LE 100 million facility to house 57 abattoirs
CAIRO: Members of the Poultry Division of the Cairo Chamber of Commerce announced this week the establishment of a LE 10 million capital abattoir operation company with facilities to be located in Al Nahda City Industrial Zone.
The company will operate 57 abattoirs to supply chilled and frozen chicken to distributors throughout Greater Cairo, newly-appointed Company Chairman Abdel Aziz El-Sayed said. Construction of the facilities is expected to cost about LE 100 million, all of which will be financed through a loan from the Social Development Fund (SDF) to be paid back over 30 years, he added.

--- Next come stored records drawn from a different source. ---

(* ===== verification/Client.v ===== *)
(** * A client of the engine

    What a tool sees of the engine and of the operating system, shared by the
    models of auracp and aura-hash: files are byte lists, a read or a write
    transfers at most what the kernel decides ([answer]), accepted requests are a
    list that [aura_wait] completes in any order, and every decision of the
    outside world comes from the class [ClientEnv], indexed by the number of
    questions asked so far; those of the walks over directories come from
    [TaskEnv]. *)
From Stdlib Require Import ZArith Lia List String.
From stdpp Require Import base tactics strings list gmap.
From S2P Require Import Prelude.

#[local] Open Scope Z_scope.

(** ** Files and descriptors *)

(** [pwrite] of [data] at [off]: a gap before [off] reads as zeros. *)
Definition pwrite (l : list Z) (off : Z) (data : list Z) : list Z :=
  let off := Z.to_nat off in
  take off (l ++ replicate (off - length l) 0) ++ data ++ drop (off + length data) l.

Definition pread (l : list Z) (off len : Z) : list Z := take (Z.to_nat len) (drop (Z.to_nat off) l).

Definition resize (l : list Z) (size : Z) : list Z :=
  take (Z.to_nat size) l ++ replicate (Z.to_nat size - length l) 0.

(** The lowest descriptor from [fd] on that is not open; [fuel] is the number
    of open descriptors. *)
Fixpoint lowest_fd (fuel : nat) (fd : Z) (m : gmap Z string) : Z :=
  match fuel with
  | O => fd
  | S fuel => match m !! fd with None => fd | Some _ => lowest_fd fuel (fd + 1) (delete fd m) end
  end.

(** ** The outside world *)

(** How the kernel completes a request: at most [limit] bytes, or an error. *)
Inductive answer := Transfer (limit : Z) | Refuse (errno : positive).

(** [ask_errno] is the outcome of a system call or of a submission (0 is
    success), [ask_wait], which is told how many requests are in flight, the
    completions one [aura_wait] delivers (positions in the list of accepted
    requests, with the kernel's answer) and its return value, a negative one
    standing for [-errno]. *)
Class ClientEnv := {
  ask_errno : nat -> Z;
  ask_interrupted : nat -> bool;
  ask_wait : nat -> nat -> list (nat * answer) * Z
}.

Definition EBADF_CODE : Z := 9.
Definition EINTR_CODE : Z := 4.
Definition ETIME_CODE : Z := 62.
Definition ETIMEDOUT_CODE : Z := 110.

(** ** Directories *)

Inductive file_kind := S_DIR | S_REG | S_OTHER.
Record stat_t := { sb_kind : file_kind; sb_size : Z; sb_mode : Z; sb_id : Z * Z }.

Inductive ftw_flag := FTW_D | FTW_F | FTW_SL | FTW_OTHER.
Record ftw_entry := { fpath : string; typeflag : ftw_flag; fsize : Z; fmode : Z }.

(** [ask_mkdir] is 0 or an [errno]; the answers of [ask_stat] may change as
    directories are made. *)
Class TaskEnv := {
  ask_stat : nat -> string -> option stat_t;
  ask_mkdir : nat -> string -> Z;
  ask_alloc : nat -> bool;
  ask_nftw : string -> option (list ftw_entry)
}.

(** ** Lists gathered from the slots *)

Section Gather.
Context {A B : Type} (f : nat -> A -> option B).

Fixpoint gather (n : nat) (l : list A) : list B :=
  match l with [] => [] | x :: l => option_list (f n x) ++ gather (S n) l end.

(** What slot [k] contributes, and what the others do. *)
Lemma gather_split n l k x : l !! k = Some x ->
  exists rest, gather n l ≡ₚ option_list (f (n + k)%nat x) ++ rest /\
    forall y, gather n (<[k := y]> l) ≡ₚ option_list (f (n + k)%nat y) ++ rest.
Proof.
  revert n k. induction l as [|z l IH]; intros n k Hk; [done|]. destruct k as [|k]; cbn in Hk.
  - injection Hk as ->. exists (gather (S n) l). rewrite Nat.add_0_r. done.
  - destruct (IH (S n) k Hk) as (rest & H1 & H2). exists (option_list (f n z) ++ rest).
    rewrite Nat.add_succ_r. split; [|intros y]; cbn; [rewrite H1|rewrite H2]; solve_Permutation.
Qed.

Lemma gather_same n l k x y : l !! k = Some x -> f (n + k)%nat y = f (n + k)%nat x ->
  gather n (<[k := y]> l) = gather n l.
Proof.
  revert n k. induction l as [|z l IH]; intros n k Hk E; [done|]. destruct k as [|k]; cbn in *.
  - injection Hk as ->. rewrite Nat.add_0_r in E. by rewrite E.
  - f_equal. apply IH; [done|]. by rewrite Nat.add_succ_r in E.
Qed.

Lemma gather_nil n l : (forall k x, l !! k = Some x -> f (n + k)%nat x = None) -> gather n l = [].
Proof.
  revert n. induction l as [|z l IH]; intros n H; [done|]. cbn.
  rewrite (IH (S n)); [|intros k x Hk; rewrite <- (H (S k) x Hk); f_equal; lia].
  specialize (H 0%nat z eq_refl). rewrite Nat.add_0_r in H. by rewrite H.
Qed.

Lemma elem_of_gather n l b :
  b ∈ gather n l <-> exists k x, l !! k = Some x /\ f (n + k)%nat x = Some b.
Proof.
  revert n. induction l as [|z l IH]; intros n; cbn.
  - rewrite elem_of_nil. split; [done|]. by intros (k & x & Hk & _).
  - rewrite elem_of_app, IH. split.
    + intros [H|(k & x & Hk & Hx)].
      * exists 0%nat, z. rewrite Nat.add_0_r. split; [done|].
        destruct (f n z); cbn in H; [by apply list_elem_of_singleton in H as ->|by apply elem_of_nil in H].
      * exists (S k), x. by rewrite Nat.add_succ_r.
    + intros ([|k] & x & Hk & Hx).
      * cbn in Hk. injection Hk as <-. rewrite Nat.add_0_r in Hx. rewrite Hx. left. by apply list_elem_of_singleton.
      * right. exists k, x. by rewrite Nat.add_succ_r in Hx.
Qed.
End Gather.

(** ** Updates of a cell *)

Lemma alter_at {A} (f : A -> A) k (l : list A) d : alter f k l = <[k := f (nth k l d)]> l.
Proof.
  destruct (l !! k) as [x|] eqn:Hk.
  - rewrite (nth_lookup_Some _ _ _ _ Hk). apply list_eq. intros j.
    destruct (decide (j = k)) as [->|Hj].
    + rewrite list_lookup_alter_eq, Hk, list_lookup_insert_eq; [done|by eapply lookup_lt_Some].
    + by rewrite list_lookup_alter_ne, list_lookup_insert_ne.
  - apply lookup_ge_None in Hk. rewrite list_insert_ge by done. apply list_eq. intros j.
    destruct (decide (j = k)) as [->|Hj]; [|by rewrite list_lookup_alter_ne].
    rewrite list_lookup_alter_eq. by rewrite (proj2 (lookup_ge_None l k) Hk).
Qed.

Lemma nth_insert_at {A} k (l : list A) x d : (k < length l)%nat -> nth k (<[k := x]> l) d = x.
Proof. intros. by apply nth_lookup_Some, list_lookup_insert_eq. Qed.

(** ** File contents *)

Lemma lookup_pread l o n x : 0 <= o -> Z.of_nat x < n -> pread l o n !! x = l !! (Z.to_nat o + x)%nat.
Proof. intros. unfold pread. rewrite lookup_take_lt by lia. apply lookup_drop. Qed.

Lemma zlen_pread l o n : 0 <= o -> zlen (pread l o n) = Z.max 0 (Z.min n (zlen l - o)).
Proof. intros. unfold pread, zlen. rewrite length_take, length_drop. lia. Qed.

Lemma lookup_pwrite_in l o d (x : nat) : 0 <= o -> o <= Z.of_nat x < o + zlen d ->
  pwrite l o d !! x = d !! (x - Z.to_nat o)%nat.
Proof.
  intros Ho Hx. unfold pwrite, zlen in *.
  assert (length (take (Z.to_nat o) (l ++ replicate (Z.to_nat o - length l) 0)) = Z.to_nat o) as Hl
    by (rewrite length_take, length_app, length_replicate; lia).
  rewrite lookup_app_r by lia. rewrite Hl. apply lookup_app_l. lia.
Qed.

Lemma lookup_pwrite_out l o d (x : nat) : 0 <= o -> (x < length l)%nat ->
  ~ (o <= Z.of_nat x < o + zlen d) -> pwrite l o d !! x = l !! x.
Proof.
  intros Ho Hl Hx. unfold pwrite, zlen in *.
  assert (length (take (Z.to_nat o) (l ++ replicate (Z.to_nat o - length l) 0)) = Z.to_nat o) as Hn
    by (rewrite length_take, length_app, length_replicate; lia).
  destruct (decide (x < Z.to_nat o)%nat) as [H|H].
  - rewrite lookup_app_l, lookup_take_lt, lookup_app_l by lia. done.
  - rewrite lookup_app_r by lia. rewrite Hn. rewrite lookup_app_r by lia. rewrite lookup_drop.
    f_equal. lia.
Qed.

Lemma zlen_pwrite l o d : 0 <= o -> zlen (pwrite l o d) = Z.max (zlen l) (o + zlen d).
Proof.
  intros Ho. unfold pwrite, zlen. rewrite !length_app, length_take, length_app, length_replicate, length_drop. lia.
Qed.

Lemma zlen_resize l n : 0 <= n -> zlen (resize l n) = n.
Proof. intros. unfold resize, zlen. rewrite length_app, length_take, length_replicate. lia. Qed.

Lemma lookup_resize l n (x : nat) : Z.of_nat x < n -> (x < length l)%nat -> resize l n !! x = l !! x.
Proof.
  intros Hn Hl. unfold resize. rewrite lookup_app_l by (rewrite length_take; lia). by apply lookup_take_lt; lia.
Qed.

(** The whole chunk read into a buffer and written elsewhere. *)
Lemma pread_pwrite_0 b d : zlen d <= zlen b -> pread (pwrite b 0 d) 0 (zlen d) = d.
Proof.
  intros H. unfold pread, pwrite, zlen in *. change (Z.to_nat 0) with 0%nat.
  rewrite take_0, drop_0, app_nil_l, Nat2Z.id. by apply take_app_length.
Qed.

(** ** Descriptors *)

Lemma lowest_fd_ge fuel fd m : fd <= lowest_fd fuel fd m.
Proof.
  revert fd m. induction fuel as [|n IH]; intros fd m; cbn; [lia|]. destruct (m !! fd); [|lia].
  specialize (IH (fd + 1) (delete fd m)). lia.
Qed.

Lemma lowest_fd_free fuel fd m : (size m <= fuel)%nat -> m !! lowest_fd fuel fd m = None.
Proof.
  revert fd m. induction fuel as [|n IH]; intros fd m Hs; cbn.
  - assert (m = ∅) as -> by (apply map_size_empty_inv; lia). apply lookup_empty.
  - destruct (m !! fd) eqn:E; [|done].
    rewrite <- (IH (fd + 1) (delete fd m)); [|rewrite map_size_delete_Some by done; lia].
    pose proof (lowest_fd_ge n (fd + 1) (delete fd m)). by rewrite lookup_delete_ne by lia.
Qed.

The announcement comes just days after SDF accepted a LE 500 million loan from the Kuwait Development Fund to finance the modernization of the Egyptian poultry industry.
The government has recently stepped up efforts to fight the spread of the Avian flu by implementing tougher regulation of the poultry industry. With the late January announcement of the 11th Avian Flu death, Egypt continued to lead non-Asian countries in the number of deaths resulting from the disease.
On the legislative level, the Ministries of Finance (MOF) and Agriculture (MOA) have announced they are working on drafting a law to eliminate the sale of live chickens by 2010 to be raised for discussion at the People s Assembly during its current round.
Under the proposed legislation, MOF would enter as a partner with private poultry distributors to fund the establishment of MOA-monitored abattoirs. The facilities would then be used to produce chilled or frozen poultry, replacing backyard farms and the current practice of selling live poultry through private butchers.
Several automated and semi-automated slaughterhouses are now under construction by poultry producers including Cairo for Poultry, according to Minister of Agriculture Amin Abaza, but the newly announced company is set to become the first to specialize in abattoir operation for the distribution to resellers.
The Egyptian poultry industry relies on the services of 70,000 poulterers. Of 1.7 million chickens produced daily, about one-third come from backyard farms, while larger producers facilities only have the capacity to store 300,000 chickens per day, according to the Food and Agriculture Organization (FAO), a United-Nations affiliate. FAO says it expects the problem will only be compounded as national production continues to near its pre Avian Flu level of 2.5 million chickens per day expected by mid-2007.